Opinion
06-cv-00599-H-AJB
06-28-2021
JOHN DOE, [1] Plaintiff, v. LAW OFFICES OF WINN AND SIMS, a Professional Corporation; BRIAN N. WINN; RALPH L. SIMS; and DOES 1 through 25, inclusive, Defendants.
ORDER:
(1) GRANTING PLAINTIFF'S PETITION TO RE-OPEN THE CASE; AND
[DOC. NO. 13.]
(2) GRANTING IN PART AND DENYING IN PART PLAINTIFF'S SUPPLEMENTAL MOTION TO SEAL
[DOC. NO. 16.]
MARILYN L. HUFF, DISTRICT JUDGE.
On June 21, 2021, the Court issued an order granting in part and denying in part Plaintiff John Doe's (“Plaintiff”) motion to seal. (Doc. No. 12.) On June 25, 2021, the Court ordered the Clerk to file on the docket a petition to re-open the case and a supplemental motion to seal the case filed by Plaintiff. (Doc. Nos. 13, 16.) Plaintiff's supplemental motion to seal sets forth additional facts in support of his request for the Court to either seal the entire case or, in the alternative, redact his person al information from the record. (Doc. No. 16 at 2.)
After reviewing Plaintiff's filings, Court denies Plaintiff's supplemental request to seal the entire record. To seal a judicial record, a movant must present “compelling reasons” that outweigh the public's interest in access to the record. Oliner v. Kontrabecki, 745 F.3d 1024, 1025-26 (9th Cir. 2014). In addition, “[a]ny order sealing documents should be ‘narrowly tailored'” to serve those compelling reasons. Ervine v. Warden, 214 F.Supp.3d 917, 919 (E.D. Cal. 2016) (citing Press-Enterprise Co. v. Superior Court, 464 U.S. 501, 513 (1984)); see also Perez-Guerrero v. U.S. Atty. Gen., 717 F.3d 1224, 1235 (11th Cir. 2013) (“[T]he decision to seal the entire record of the case . . . must be ‘necessitated by a compelling governmental interest [ ] and [be] narrowly tailored to that interest.'” (second and third brackets in original) (citation omitted)). Here, sealing the entire record would be overbroad and undermine the “strong presumption” favoring the public's interest in this case, a class action against a debt collection service. See Ctr. for Auto Safety v. Chrysler Grp., LLC, 809 F.3d 1092, 1096 (9th Cir. 2016); Oliner, 745 F.3d at 1025-26.

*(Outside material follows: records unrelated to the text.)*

(** * monitor.py: a page monitor that mails an alert when a text shows up

    A shallow embedding of [monitor.py] and the properties its specification
    states about it.

    Python values are modelled as follows.
    - A [str] is a [string]: the sequence of its code points, for text within
      Latin-1 (one [ascii] per code point, 0 to 255).  [strip], [lower],
      [split], [join], [in] and [startswith] are written out below with
      Python's meaning on that range.
    - Lists are [list]; [None] is [option]'s [None]; an [int] is a [Z].
    - What the program asks of its libraries ([json], [bs4], [requests],
      [smtplib]) is gathered in three interfaces ([JsonLib], [HtmlLib],
      [Network]); the program is written against them, and every theorem
      holds for every implementation of them.  [SelectorSyntax] says which
      selectors the engine behind [select] refuses.
    - Logging, HTTP requests, pauses and the SMTP dialogue are events of a
      trace; a computation reads the events so far and returns the events it
      adds. *)

From Stdlib Require Import String Ascii List Bool Arith ZArith Lia.
From Stdlib Require Import DecimalString.
Import ListNotations.
Open Scope string_scope.
Open Scope list_scope.

(** ** Python strings *)

Module Str.

(** Characters the sources name by escape or that need quoting. *)
Definition LF : ascii := ascii_of_nat 10.
Definition DQUOTE : ascii := ascii_of_nat 34.

(** A one-character [str]. *)
Definition chr (c : ascii) : string := String c EmptyString.

(** Truth value of a [str]: [bool(s)], false only for the empty one. *)
Definition truthy (s : string) : bool :=
  match s with
  | EmptyString => false
  | String _ _ => true
  end.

That being said, sufficient cause supports Plaintiff's supplemental request to redact his name from the docket and allow him to proceed under the pseudonym “John Doe.” The Ninth Circuit allows parties to proceed anonymously when the party's “need for anonymity” to avoid physical injury outweighs the “prejudice to the opposing party and the public's interest in knowing the party's identity.” Does I thru XXIII v. Advanced Textile Corp., 214 F.3d 1058, 1067-68 (9th Cir. 2000). That is the case here. (See Doc. No. 16, Exs. A-C.) Additionally, redacting Plaintiff's name from the record would not prejudice any party because Plaintiff voluntarily dismissed the action over fifteen years ago. (Doc. No. 6.) Further, the public's interest in this case primarily centers around the underlying nature of the action, a class action against a debt collection service, not Plaintiff's identity. As a result, the Court grants Plaintiff's supplemental request to redact his name from the record.
For the foregoing reasons, the Court grants Plaintiffs petition to re-open the case. The Court then grants in part and denies in part Plaintiffs supplemental motion to seal. Consistent with this Order, the Court directs the Clerk to replace Plaintiffs name with “John Doe” on the docket and in all publicly and electronically available documents so as to conceal his true name. Thereafter, the Court directs the Clerk to re-close the case.
IT IS SO ORDERED.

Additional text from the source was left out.